▶ [Exercise prompt] What lines in the material hold the string "oldest"? Return every one of them.

▶ [Provided data]
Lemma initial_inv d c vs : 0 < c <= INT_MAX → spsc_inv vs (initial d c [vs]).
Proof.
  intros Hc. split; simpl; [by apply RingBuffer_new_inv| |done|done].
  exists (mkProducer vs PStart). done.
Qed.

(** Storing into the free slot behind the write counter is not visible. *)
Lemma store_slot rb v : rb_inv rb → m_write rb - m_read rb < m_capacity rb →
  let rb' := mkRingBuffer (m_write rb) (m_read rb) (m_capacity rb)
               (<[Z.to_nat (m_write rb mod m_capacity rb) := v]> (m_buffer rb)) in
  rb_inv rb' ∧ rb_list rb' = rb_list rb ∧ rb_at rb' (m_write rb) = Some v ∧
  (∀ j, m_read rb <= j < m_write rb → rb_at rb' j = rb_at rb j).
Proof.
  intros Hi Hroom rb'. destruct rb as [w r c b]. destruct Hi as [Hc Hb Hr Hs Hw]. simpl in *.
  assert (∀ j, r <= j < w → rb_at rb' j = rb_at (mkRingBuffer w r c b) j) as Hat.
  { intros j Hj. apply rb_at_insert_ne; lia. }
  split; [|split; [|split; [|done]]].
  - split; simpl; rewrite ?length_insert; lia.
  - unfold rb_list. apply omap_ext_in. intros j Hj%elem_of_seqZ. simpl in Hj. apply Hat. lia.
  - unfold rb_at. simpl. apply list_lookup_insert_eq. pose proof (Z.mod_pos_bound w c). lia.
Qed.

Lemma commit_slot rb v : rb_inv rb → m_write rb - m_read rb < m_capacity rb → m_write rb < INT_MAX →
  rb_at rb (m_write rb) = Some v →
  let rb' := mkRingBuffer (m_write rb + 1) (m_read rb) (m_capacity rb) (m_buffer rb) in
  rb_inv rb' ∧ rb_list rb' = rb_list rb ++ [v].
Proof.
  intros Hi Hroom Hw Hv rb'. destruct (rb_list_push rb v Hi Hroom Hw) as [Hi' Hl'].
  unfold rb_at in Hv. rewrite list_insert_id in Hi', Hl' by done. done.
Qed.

==

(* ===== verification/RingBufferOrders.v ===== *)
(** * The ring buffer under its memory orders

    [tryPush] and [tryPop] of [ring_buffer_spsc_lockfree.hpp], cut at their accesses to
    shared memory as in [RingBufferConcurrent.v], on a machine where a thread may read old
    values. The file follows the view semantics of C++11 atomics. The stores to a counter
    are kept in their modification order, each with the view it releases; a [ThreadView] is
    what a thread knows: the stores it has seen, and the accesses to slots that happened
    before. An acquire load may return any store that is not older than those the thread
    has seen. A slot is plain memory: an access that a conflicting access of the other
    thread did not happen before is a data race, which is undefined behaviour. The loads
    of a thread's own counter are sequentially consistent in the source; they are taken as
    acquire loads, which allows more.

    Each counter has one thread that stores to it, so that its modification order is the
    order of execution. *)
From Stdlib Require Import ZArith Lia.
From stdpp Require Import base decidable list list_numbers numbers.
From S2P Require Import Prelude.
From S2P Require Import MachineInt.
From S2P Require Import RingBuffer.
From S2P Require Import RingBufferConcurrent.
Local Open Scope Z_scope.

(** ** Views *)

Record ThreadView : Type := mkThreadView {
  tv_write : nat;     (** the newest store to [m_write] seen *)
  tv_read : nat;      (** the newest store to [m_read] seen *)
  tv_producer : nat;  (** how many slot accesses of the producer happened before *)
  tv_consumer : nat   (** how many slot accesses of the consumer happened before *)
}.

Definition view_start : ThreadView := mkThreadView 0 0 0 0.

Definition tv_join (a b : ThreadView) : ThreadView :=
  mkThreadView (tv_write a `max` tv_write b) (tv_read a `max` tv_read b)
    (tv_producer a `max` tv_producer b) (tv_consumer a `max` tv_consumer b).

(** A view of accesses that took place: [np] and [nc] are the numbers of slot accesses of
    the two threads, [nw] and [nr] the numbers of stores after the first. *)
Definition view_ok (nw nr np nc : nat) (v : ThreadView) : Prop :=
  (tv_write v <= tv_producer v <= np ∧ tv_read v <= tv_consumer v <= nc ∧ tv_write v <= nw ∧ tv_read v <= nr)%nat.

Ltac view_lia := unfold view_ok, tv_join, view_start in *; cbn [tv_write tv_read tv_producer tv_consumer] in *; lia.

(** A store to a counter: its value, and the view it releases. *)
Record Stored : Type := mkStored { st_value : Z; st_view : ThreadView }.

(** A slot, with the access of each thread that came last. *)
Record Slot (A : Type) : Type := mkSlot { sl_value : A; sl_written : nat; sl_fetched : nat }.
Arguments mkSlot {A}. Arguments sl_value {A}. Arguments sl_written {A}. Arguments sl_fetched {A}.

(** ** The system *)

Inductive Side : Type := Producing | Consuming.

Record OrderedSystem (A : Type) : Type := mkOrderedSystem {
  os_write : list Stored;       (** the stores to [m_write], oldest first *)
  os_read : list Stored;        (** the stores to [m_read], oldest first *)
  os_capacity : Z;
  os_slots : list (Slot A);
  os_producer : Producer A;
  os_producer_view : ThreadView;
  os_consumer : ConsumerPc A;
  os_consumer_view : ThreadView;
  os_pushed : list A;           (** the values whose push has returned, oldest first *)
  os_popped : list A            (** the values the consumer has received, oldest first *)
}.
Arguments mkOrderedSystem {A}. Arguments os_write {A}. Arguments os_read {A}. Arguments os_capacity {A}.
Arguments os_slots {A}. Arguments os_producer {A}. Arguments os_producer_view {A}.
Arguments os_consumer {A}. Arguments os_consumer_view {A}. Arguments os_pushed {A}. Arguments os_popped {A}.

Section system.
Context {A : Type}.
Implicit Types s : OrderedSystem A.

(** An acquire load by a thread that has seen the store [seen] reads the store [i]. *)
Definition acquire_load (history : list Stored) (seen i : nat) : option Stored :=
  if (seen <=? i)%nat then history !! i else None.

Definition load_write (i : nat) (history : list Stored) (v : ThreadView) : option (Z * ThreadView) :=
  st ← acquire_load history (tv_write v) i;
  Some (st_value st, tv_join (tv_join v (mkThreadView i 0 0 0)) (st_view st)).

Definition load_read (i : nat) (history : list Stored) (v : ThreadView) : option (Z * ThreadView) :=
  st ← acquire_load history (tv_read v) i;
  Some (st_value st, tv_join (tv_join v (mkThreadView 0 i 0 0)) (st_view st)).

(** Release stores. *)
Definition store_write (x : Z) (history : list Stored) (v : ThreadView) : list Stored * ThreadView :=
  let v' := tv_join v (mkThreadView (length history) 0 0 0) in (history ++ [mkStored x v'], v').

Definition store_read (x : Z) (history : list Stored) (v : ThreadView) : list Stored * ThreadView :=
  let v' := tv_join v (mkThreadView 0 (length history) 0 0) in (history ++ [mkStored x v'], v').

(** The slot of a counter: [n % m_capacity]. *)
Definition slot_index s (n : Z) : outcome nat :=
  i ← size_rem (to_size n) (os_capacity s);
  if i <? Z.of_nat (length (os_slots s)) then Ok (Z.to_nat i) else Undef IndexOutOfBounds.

▶ [Task answer]
  os_write : list Stored;       (** the stores to [m_write], oldest first *)
  os_read : list Stored;        (** the stores to [m_read], oldest first *)
  os_pushed : list A;           (** the values whose push has returned, oldest first *)
  os_popped : list A            (** the values the consumer has received, oldest first *)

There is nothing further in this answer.